The command can be issued on any of the Solr instances (not just on the master). The IPs are from the Zookeeper ensemble.
[root@solr3 /]# ll /mnt/nfs/var/nfs
total 0
[root@solr3 /]#
[root@solr2 logs]# /opt/solr/server/scripts/cloud-scripts/snapshotscli.sh --export my-first-snapshot -c collection1 -d /mnt/nfs/var/nfs -z 33.33.33.13,33.33.33.14,33.33.33.15
Done. GoodBye!
[root@solr2 logs]#
[root@solr3 /]# ll /mnt/nfs/var/nfs
total 4
drwxrwxr-x 4 solr solr 4096 Jul 1 16:09 my-first-snapshot
[root@solr3 /]#
The command can be issued on any of the Solr instances (not just on the master). The IPs are from the Zookeeper ensemble.

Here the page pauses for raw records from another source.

(** * GreenPulse: the synthetic series generator and the feature pipeline

    A shallow embedding of [GREENPULSE/app.py].

    Conventions of the embedding.
    - Python floats are idealised as exact rationals ([Q]): every formula of
      the source is kept with its constants and its order of evaluation, and
      the binary rounding of the float operations is left out. Where a
      statement would hold of the rationals only, the pollutant values are
      also given on binary64 doubles ([b64_co] and the like).
    - [random.random()] and [datetime.now()] read an oracle (a sequence of
      draws, a sequence of clock values) at a position kept in the state.
    - A naive [datetime] is the number of microseconds since
      0001-01-01 00:00:00, the quantity CPython's own datetime arithmetic
      works on.
    - Exceptions are the left summand of a state-and-error monad; the state
      also logs every call of [scaler.transform] and [model.predict]. *)

From Stdlib Require Import ZArith QArith Qround Qminmax Qabs.
From Stdlib Require Import List String Ascii DecimalString Bool Lia Lqa.
From Stdlib Require Import Floats.
Import ListNotations.

Local Open Scope Q_scope.

(** ** Numbers *)

(** [x < y] as a test. *)
Definition Qlt_bool (x y : Q) : bool :=
  (Qnum x * QDen y <? Qnum y * QDen x)%Z.

(** Python's [min(a, b)]: the first argument unless the second is smaller. *)
Definition py_min (a b : Q) : Q := if Qlt_bool b a then b else a.

(** Python's [max(a, b)]: the first argument unless the second is larger. *)
Definition py_max (a b : Q) : Q := if Qlt_bool a b then b else a.

(** Nearest integer, ties to the even one (Python's [round]). *)
Definition round_half_even (x : Q) : Z :=
  let f := Qfloor x in
  match Qcompare (x - inject_Z f) (1 # 2) with
  | Lt => f
  | Gt => (f + 1)%Z
  | Eq => if Z.even f then f else (f + 1)%Z
  end.

(** [round(x, ndigits)] for [ndigits >= 0]. *)
Definition py_round (x : Q) (ndigits : nat) : Q :=
  let p := Pos.pow 10 (Pos.of_nat ndigits) in
  match ndigits with
  | O => inject_Z (round_half_even x)
  | S _ => round_half_even (x * inject_Z (Zpos p)) # p
  end.

(** [numpy.mean] of a list of numbers. *)
Definition np_mean (l : list Q) : Q :=
  fold_left Qplus l 0 / inject_Z (Z.of_nat (List.length l)).

(** ** Exceptions *)

Inductive exn : Type :=
| OverflowError (msg : string)
| IndexError (msg : string)
| ZeroDivisionError (msg : string)
| ExternalError (msg : string).  (* raised inside the model or the scaler *)

(** [str(e)] *)
Definition exn_str (e : exn) : string :=
  match e with
  | OverflowError m | IndexError m | ZeroDivisionError m | ExternalError m => m
  end.

(** [a / b] on floats: raises on a zero divisor. *)
Definition truediv (a b : Q) : exn + Q :=
  if Qeq_bool b 0 then inl (ZeroDivisionError "float division by zero")
  else inr (a / b).

(** ** Sequences *)

(** [l[-k]] for [k >= 1]. *)
Definition index_from_end {A : Type} (l : list A) (k : nat) : exn + A :=
  match nth_error (rev l) (k - 1) with
  | Some x => inr x
  | None => inl (IndexError "list index out of range")
  end.

(** [a[0]] on a numpy array. *)
Definition index_first {A : Type} (l : list A) : exn + A :=
  match l with
  | x :: _ => inr x
  | [] => inl (IndexError "index 0 is out of bounds for axis 0 with size 0")
  end.

(** [l[-k:]] for [k >= 1]: the last [k] elements, all of [l] when it is shorter. *)
Definition slice_last {A : Type} (l : list A) (k : nat) : list A :=
  skipn (List.length l - k) l.

(** [range(n, 0, -1)]: [n, n-1, ..., 1]. *)
Definition range_down (n : Z) : list Z :=
  map (fun k => (n - Z.of_nat k)%Z) (seq 0 (Z.to_nat n)).

(** ** Naive datetimes *)

Definition datetime : Type := Z.

Definition us_per_second : Z := 1000000.
Definition us_per_minute : Z := 60 * us_per_second.
Definition us_per_hour : Z := 3600 * us_per_second.
Definition us_per_day : Z := 86400 * us_per_second.

(** [date.max.toordinal()], the ordinal of 9999-12-31. *)
Definition MAXORDINAL : Z := 3652059.

Definition valid_datetime (t : datetime) : Prop :=
  (0 <= t < MAXORDINAL * us_per_day)%Z.

Definition toordinal (t : datetime) : Z := (t / us_per_day + 1)%Z.
Definition dt_hour (t : datetime) : Z := ((t / us_per_hour) mod 24)%Z.
Definition dt_minute (t : datetime) : Z := ((t / us_per_minute) mod 60)%Z.
Definition dt_second (t : datetime) : Z := ((t / us_per_second) mod 60)%Z.

(** [weekday()]: Monday is 0. *)
Definition dt_weekday (t : datetime) : Z := ((toordinal t + 6) mod 7)%Z.

Definition is_leap (year : Z) : bool :=
  ((year mod 4 =? 0) && (negb (year mod 100 =? 0) || (year mod 400 =? 0)))%Z.

Definition days_before_year (year : Z) : Z :=
  let y := (year - 1)%Z in (y * 365 + y / 4 - y / 100 + y / 400)%Z.

Definition DAYS_IN_MONTH : list Z :=
  [-1; 31; 28; 31; 30; 31; 30; 31; 31; 30; 31; 30; 31]%Z.

Definition DAYS_BEFORE_MONTH : list Z :=
  [-1; 0; 31; 59; 90; 120; 151; 181; 212; 243; 273; 304; 334]%Z.

Definition days_before_month (year month : Z) : Z :=
  (nth (Z.to_nat month) DAYS_BEFORE_MONTH 0
   + (if (2 <? month) && is_leap year then 1 else 0))%Z.

(** [_ymd2ord]: the ordinal of a calendar day, 0001-01-01 being day 1. *)
Definition ymd2ord (year month day : Z) : Z :=
  (days_before_year year + days_before_month year month + day)%Z.

Definition DI400Y : Z := 146097.
Definition DI100Y : Z := 36524.
Definition DI4Y : Z := 1461.

(** [_ord2ymd]: year, month and day of an ordinal. *)
Definition ord2ymd (ordinal : Z) : Z * Z * Z :=
  let n := (ordinal - 1)%Z in
  let n400 := (n / DI400Y)%Z in
  let n := (n mod DI400Y)%Z in
  let n100 := (n / DI100Y)%Z in
  let n := (n mod DI100Y)%Z in
  let n4 := (n / DI4Y)%Z in
  let n := (n mod DI4Y)%Z in
  let n1 := (n / 365)%Z in
  let n := (n mod 365)%Z in
  let year := (n400 * 400 + 1 + n100 * 100 + n4 * 4 + n1)%Z in
  if ((n1 =? 4) || (n100 =? 4))%Z then ((year - 1)%Z, 12%Z, 31%Z)
  else
    let leapyear := ((n1 =? 3) && (negb (n4 =? 24) || (n100 =? 3)))%Z in
    let month := Z.shiftr (n + 50) 5 in
    let preceding :=
      (nth (Z.to_nat month) DAYS_BEFORE_MONTH 0
       + (if (2 <? month) && leapyear then 1 else 0))%Z in
    if (n <? preceding)%Z then
      let month := (month - 1)%Z in
      let preceding :=
        (preceding
         - (nth (Z.to_nat month) DAYS_IN_MONTH 0
            + (if (month =? 2) && leapyear then 1 else 0)))%Z in
      (year, month, (n - preceding + 1)%Z)
    else (year, month, (n - preceding + 1)%Z).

[root@solr3 /]# ll /mnt/nfs/var/nfs
total 0
[root@solr3 /]#
[root@solr2 logs]# /opt/solr/server/scripts/cloud-scripts/snapshotscli.sh --export my-first-snapshot -c collection1 -d /mnt/nfs/var/nfs -z 33.33.33.13,33.33.33.14,33.33.33.15
Done. GoodBye!
[root@solr2 logs]#
[root@solr3 /]# ll /mnt/nfs/var/nfs
total 4
drwxrwxr-x 4 solr solr 4096 Jul 1 16:09 my-first-snapshot
[root@solr3 /]#
This concludes our installation guide for Zookeeper and Solr to achieve high availability. Bear in mind that there are many more options you can use in order to personalize your environment and make sure you have the perfect blend of functionality and performance.